### What to work on:
In the entries below, find the line with "split; [exact Hpf|]. split." and the line with "below 5: every". Print those two and everything between them exactly, and nothing else.

Given entries section start

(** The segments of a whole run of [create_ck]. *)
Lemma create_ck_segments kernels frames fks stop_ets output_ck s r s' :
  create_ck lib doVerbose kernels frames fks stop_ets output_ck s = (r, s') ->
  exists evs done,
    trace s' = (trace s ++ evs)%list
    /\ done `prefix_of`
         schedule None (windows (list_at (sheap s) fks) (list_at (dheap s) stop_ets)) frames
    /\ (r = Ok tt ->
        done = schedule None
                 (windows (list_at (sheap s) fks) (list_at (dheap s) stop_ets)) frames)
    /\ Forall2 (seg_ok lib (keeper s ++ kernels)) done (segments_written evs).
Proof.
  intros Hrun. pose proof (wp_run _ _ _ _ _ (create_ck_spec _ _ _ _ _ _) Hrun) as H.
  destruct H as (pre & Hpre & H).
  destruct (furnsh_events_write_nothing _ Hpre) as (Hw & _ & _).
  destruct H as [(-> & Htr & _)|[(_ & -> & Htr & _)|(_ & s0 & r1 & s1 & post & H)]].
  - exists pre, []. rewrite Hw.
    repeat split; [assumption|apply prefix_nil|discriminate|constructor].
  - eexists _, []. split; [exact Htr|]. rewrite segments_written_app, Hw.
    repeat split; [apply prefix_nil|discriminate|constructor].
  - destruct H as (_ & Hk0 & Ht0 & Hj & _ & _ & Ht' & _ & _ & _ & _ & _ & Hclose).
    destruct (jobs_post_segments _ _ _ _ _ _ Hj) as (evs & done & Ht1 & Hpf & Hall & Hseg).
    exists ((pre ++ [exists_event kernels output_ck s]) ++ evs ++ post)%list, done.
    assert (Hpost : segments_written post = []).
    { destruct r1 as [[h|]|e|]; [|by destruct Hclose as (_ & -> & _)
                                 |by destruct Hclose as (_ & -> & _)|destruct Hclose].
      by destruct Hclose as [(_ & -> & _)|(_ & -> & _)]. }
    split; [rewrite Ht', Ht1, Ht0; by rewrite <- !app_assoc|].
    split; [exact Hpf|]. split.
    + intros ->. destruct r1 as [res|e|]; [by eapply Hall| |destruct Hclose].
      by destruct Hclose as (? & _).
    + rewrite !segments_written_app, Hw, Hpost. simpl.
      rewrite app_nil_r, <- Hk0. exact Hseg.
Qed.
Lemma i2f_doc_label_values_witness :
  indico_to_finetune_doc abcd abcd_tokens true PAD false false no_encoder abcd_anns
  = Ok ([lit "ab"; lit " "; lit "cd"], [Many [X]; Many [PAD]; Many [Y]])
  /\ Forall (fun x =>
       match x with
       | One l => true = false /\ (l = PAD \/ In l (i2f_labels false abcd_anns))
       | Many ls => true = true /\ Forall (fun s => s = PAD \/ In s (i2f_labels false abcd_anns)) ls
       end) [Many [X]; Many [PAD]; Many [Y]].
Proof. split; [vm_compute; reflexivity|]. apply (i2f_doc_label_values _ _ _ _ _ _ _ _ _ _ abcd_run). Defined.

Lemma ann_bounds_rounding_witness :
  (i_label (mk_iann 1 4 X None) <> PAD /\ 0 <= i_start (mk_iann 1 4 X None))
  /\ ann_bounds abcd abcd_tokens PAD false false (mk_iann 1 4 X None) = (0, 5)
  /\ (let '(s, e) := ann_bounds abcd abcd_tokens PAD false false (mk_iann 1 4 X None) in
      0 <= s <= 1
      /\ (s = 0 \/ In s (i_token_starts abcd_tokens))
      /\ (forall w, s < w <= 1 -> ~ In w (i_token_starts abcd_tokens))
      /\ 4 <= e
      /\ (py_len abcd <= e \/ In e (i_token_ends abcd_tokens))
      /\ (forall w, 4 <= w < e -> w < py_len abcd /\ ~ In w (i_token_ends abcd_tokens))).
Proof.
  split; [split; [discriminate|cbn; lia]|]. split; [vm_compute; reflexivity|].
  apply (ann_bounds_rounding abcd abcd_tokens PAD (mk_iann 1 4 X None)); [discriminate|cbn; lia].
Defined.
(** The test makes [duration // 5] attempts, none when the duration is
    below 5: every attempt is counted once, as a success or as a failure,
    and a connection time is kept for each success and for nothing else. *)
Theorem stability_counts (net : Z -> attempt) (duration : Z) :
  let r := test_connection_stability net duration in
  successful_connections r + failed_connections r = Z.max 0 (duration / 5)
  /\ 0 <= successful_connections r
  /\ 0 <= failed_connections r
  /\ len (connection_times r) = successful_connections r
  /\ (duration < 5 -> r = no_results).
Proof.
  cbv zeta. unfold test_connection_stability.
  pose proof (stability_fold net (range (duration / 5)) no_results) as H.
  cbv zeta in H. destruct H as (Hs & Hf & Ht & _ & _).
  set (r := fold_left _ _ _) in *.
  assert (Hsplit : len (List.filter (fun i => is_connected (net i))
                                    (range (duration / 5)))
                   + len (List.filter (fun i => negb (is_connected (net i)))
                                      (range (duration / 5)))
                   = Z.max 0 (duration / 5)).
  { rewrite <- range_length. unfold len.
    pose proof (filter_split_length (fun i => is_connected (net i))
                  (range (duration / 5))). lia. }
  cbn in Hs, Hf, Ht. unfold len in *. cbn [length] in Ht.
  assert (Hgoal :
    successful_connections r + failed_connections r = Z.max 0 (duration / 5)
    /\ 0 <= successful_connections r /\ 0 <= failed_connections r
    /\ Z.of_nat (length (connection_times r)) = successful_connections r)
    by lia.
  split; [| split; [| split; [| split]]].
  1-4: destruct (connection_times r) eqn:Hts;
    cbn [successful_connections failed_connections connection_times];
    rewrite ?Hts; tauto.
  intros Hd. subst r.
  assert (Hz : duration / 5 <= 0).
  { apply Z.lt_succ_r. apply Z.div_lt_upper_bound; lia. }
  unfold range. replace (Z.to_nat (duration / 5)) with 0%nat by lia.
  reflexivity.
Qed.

Given entries section end
Given entries section start

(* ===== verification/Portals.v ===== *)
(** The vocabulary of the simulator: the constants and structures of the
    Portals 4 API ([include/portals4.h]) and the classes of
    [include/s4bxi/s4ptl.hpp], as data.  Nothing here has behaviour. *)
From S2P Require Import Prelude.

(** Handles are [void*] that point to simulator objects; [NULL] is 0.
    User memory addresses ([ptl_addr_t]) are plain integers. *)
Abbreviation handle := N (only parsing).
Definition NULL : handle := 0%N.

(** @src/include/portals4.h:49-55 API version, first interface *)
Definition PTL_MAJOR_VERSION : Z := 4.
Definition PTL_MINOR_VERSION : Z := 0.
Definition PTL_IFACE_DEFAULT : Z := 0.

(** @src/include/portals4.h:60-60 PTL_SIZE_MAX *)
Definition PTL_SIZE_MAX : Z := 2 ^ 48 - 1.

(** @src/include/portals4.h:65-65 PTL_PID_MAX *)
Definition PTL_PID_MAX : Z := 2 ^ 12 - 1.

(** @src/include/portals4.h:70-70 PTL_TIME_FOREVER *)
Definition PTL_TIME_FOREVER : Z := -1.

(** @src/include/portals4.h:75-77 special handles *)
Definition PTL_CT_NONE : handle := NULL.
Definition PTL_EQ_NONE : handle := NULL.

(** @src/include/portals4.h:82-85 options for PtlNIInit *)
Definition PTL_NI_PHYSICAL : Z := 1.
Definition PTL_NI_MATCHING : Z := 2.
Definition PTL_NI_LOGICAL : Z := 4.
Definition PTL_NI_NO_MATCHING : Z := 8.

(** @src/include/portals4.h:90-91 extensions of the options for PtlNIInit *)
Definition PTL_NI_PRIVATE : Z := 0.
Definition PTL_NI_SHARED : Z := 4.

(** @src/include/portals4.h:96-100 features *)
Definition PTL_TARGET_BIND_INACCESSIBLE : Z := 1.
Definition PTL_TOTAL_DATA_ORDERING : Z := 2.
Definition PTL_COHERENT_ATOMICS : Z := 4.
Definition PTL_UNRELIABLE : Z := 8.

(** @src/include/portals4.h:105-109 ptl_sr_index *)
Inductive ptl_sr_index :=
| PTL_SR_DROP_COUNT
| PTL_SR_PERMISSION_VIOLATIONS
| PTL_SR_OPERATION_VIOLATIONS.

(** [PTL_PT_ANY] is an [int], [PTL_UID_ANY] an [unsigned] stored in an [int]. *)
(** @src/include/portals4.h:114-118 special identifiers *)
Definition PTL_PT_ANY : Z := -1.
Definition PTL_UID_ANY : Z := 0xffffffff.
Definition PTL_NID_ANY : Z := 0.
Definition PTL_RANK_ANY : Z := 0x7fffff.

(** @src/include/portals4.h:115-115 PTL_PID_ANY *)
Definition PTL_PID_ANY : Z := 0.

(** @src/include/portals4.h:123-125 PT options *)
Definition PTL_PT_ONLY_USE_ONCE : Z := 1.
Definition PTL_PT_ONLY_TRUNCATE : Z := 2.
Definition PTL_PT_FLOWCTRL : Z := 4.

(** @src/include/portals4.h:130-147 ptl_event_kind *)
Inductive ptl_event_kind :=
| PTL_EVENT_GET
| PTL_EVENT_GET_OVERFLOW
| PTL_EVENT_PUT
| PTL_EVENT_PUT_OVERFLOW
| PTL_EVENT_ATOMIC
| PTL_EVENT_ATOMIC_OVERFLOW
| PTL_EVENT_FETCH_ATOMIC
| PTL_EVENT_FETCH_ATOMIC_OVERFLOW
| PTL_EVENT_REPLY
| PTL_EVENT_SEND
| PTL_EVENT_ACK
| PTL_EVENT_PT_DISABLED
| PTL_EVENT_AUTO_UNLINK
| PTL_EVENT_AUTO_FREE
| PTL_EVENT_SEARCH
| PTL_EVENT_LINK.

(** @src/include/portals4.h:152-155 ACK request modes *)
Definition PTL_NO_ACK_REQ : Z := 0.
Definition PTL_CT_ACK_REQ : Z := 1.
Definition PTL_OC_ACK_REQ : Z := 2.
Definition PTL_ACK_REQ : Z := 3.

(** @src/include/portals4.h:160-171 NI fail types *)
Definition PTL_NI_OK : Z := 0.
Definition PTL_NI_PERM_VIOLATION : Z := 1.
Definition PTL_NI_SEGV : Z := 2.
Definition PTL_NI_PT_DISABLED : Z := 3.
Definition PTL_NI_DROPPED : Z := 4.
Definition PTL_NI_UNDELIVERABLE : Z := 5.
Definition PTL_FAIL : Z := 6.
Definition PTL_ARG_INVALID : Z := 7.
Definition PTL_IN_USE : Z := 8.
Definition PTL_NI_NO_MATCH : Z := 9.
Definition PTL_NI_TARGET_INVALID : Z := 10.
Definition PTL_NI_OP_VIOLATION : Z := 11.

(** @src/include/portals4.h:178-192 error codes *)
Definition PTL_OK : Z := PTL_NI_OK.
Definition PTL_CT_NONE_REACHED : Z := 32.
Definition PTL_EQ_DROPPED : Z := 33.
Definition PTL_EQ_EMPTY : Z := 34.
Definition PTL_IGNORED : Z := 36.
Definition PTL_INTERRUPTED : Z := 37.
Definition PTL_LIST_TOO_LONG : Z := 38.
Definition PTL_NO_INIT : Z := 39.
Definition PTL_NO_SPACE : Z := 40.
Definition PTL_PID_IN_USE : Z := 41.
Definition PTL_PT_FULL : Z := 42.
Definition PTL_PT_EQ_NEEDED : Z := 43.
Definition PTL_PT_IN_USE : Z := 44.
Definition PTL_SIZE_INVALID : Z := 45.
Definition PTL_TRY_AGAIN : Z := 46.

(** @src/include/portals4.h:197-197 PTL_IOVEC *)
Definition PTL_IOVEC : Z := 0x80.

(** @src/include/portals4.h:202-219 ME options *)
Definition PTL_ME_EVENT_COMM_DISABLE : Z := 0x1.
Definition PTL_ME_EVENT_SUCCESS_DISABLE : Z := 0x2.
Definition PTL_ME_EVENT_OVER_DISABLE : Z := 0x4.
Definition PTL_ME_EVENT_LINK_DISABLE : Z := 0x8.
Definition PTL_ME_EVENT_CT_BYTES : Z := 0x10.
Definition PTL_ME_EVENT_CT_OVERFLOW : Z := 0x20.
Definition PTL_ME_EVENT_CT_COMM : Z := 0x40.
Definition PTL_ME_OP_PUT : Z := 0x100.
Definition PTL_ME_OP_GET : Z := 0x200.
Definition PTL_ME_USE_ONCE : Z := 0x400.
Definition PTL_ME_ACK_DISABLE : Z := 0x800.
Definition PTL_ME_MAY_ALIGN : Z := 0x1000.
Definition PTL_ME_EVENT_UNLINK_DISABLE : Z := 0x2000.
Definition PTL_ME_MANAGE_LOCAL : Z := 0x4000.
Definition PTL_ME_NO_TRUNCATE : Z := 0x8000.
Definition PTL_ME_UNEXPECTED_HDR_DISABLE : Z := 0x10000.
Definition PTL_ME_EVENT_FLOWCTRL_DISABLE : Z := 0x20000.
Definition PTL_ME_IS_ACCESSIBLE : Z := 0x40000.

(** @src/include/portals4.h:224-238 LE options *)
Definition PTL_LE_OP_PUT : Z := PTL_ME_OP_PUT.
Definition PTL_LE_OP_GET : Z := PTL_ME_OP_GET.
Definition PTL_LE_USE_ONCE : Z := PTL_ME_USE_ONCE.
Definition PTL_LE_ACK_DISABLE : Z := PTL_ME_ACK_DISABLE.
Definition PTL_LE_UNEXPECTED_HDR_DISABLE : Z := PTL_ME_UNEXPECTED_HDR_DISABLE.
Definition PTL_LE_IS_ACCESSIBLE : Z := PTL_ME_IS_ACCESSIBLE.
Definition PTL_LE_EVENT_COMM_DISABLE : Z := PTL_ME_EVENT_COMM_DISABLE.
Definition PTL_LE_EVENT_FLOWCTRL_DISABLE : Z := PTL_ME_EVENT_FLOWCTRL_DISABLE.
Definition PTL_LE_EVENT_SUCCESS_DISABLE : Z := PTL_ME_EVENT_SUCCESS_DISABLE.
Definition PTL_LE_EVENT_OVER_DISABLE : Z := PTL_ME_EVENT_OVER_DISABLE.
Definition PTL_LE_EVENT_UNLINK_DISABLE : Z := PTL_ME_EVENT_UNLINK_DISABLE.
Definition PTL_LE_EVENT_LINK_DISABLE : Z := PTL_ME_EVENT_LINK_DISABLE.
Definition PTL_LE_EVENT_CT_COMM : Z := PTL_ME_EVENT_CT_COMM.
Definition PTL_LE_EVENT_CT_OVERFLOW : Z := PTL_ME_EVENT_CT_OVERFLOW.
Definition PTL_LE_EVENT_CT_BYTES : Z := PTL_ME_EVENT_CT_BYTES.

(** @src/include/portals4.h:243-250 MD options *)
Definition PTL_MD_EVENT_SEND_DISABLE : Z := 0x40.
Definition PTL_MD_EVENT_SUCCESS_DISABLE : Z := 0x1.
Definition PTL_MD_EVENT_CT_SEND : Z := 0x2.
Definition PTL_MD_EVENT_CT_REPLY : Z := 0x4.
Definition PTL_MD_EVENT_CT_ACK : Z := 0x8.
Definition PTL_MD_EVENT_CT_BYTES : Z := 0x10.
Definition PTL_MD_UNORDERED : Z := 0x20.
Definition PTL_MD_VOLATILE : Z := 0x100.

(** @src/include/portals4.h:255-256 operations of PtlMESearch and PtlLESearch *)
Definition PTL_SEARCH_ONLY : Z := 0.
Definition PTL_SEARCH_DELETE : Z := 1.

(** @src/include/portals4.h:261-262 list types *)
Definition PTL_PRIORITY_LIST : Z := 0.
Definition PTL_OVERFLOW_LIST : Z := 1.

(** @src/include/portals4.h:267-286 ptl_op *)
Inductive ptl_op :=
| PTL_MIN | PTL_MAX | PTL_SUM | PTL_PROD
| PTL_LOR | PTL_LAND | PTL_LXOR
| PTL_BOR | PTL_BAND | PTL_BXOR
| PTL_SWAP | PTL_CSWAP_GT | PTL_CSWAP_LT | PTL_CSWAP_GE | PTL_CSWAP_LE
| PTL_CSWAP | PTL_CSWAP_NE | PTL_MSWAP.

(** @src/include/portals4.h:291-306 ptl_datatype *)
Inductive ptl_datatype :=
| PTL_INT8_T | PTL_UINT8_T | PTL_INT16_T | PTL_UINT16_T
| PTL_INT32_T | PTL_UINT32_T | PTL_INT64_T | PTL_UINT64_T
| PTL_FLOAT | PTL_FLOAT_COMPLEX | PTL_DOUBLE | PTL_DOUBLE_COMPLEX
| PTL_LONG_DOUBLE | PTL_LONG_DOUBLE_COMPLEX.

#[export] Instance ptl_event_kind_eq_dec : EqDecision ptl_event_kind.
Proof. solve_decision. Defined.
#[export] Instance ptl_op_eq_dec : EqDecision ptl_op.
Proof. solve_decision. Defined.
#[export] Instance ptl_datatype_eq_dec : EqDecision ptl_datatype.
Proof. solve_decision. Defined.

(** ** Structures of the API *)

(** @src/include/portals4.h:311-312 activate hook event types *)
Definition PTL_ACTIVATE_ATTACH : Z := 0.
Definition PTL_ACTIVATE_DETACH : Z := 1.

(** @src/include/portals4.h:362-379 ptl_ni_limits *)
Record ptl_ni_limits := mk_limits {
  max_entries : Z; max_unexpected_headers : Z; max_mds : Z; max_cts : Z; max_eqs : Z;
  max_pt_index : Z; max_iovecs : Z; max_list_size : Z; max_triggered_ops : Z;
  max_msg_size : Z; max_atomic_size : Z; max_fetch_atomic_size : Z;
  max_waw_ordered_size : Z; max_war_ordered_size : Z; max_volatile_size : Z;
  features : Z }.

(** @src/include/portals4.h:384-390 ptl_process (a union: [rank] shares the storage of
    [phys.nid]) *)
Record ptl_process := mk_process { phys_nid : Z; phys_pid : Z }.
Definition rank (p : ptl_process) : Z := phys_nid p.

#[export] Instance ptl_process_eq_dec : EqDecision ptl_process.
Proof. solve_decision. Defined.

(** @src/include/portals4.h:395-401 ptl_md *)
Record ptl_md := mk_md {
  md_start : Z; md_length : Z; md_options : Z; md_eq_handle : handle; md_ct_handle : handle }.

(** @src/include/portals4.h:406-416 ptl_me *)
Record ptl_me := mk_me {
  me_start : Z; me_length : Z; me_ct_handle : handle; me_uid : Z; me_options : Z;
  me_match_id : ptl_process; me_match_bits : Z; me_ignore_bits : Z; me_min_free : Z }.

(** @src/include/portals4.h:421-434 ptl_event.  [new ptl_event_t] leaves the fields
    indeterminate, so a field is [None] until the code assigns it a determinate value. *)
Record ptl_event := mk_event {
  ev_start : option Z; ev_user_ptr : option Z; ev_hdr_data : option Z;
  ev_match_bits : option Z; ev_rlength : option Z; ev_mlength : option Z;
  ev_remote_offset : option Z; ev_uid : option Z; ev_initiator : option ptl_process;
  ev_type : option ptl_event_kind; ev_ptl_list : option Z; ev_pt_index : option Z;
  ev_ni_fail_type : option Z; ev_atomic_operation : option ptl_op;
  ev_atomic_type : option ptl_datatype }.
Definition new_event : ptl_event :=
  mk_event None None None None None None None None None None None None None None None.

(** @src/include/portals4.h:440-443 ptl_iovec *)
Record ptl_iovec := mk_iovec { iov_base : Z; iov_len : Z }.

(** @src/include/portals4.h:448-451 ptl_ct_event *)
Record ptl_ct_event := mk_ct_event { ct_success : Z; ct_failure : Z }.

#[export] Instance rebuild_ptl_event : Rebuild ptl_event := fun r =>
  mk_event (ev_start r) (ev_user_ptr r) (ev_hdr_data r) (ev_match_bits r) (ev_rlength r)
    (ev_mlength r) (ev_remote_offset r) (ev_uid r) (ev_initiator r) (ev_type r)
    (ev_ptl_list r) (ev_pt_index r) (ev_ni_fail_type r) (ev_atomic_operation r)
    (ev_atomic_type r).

Given entries section end

### Solution below:
    split; [exact Hpf|]. split.
    + intros ->. destruct r1 as [res|e|]; [by eapply Hall| |destruct Hclose].
      by destruct Hclose as (? & _).
    + rewrite !segments_written_app, Hw, Hpost. simpl.
      rewrite app_nil_r, <- Hk0. exact Hseg.
Qed.
Lemma i2f_doc_label_values_witness :
  indico_to_finetune_doc abcd abcd_tokens true PAD false false no_encoder abcd_anns
  = Ok ([lit "ab"; lit " "; lit "cd"], [Many [X]; Many [PAD]; Many [Y]])
  /\ Forall (fun x =>
       match x with
       | One l => true = false /\ (l = PAD \/ In l (i2f_labels false abcd_anns))
       | Many ls => true = true /\ Forall (fun s => s = PAD \/ In s (i2f_labels false abcd_anns)) ls
       end) [Many [X]; Many [PAD]; Many [Y]].
Proof. split; [vm_compute; reflexivity|]. apply (i2f_doc_label_values _ _ _ _ _ _ _ _ _ _ abcd_run). Defined.

Lemma ann_bounds_rounding_witness :
  (i_label (mk_iann 1 4 X None) <> PAD /\ 0 <= i_start (mk_iann 1 4 X None))
  /\ ann_bounds abcd abcd_tokens PAD false false (mk_iann 1 4 X None) = (0, 5)
  /\ (let '(s, e) := ann_bounds abcd abcd_tokens PAD false false (mk_iann 1 4 X None) in
      0 <= s <= 1
      /\ (s = 0 \/ In s (i_token_starts abcd_tokens))
      /\ (forall w, s < w <= 1 -> ~ In w (i_token_starts abcd_tokens))
      /\ 4 <= e
      /\ (py_len abcd <= e \/ In e (i_token_ends abcd_tokens))
      /\ (forall w, 4 <= w < e -> w < py_len abcd /\ ~ In w (i_token_ends abcd_tokens))).
Proof.
  split; [split; [discriminate|cbn; lia]|]. split; [vm_compute; reflexivity|].
  apply (ann_bounds_rounding abcd abcd_tokens PAD (mk_iann 1 4 X None)); [discriminate|cbn; lia].
Defined.
(** The test makes [duration // 5] attempts, none when the duration is
    below 5: every attempt is counted once, as a success or as a failure,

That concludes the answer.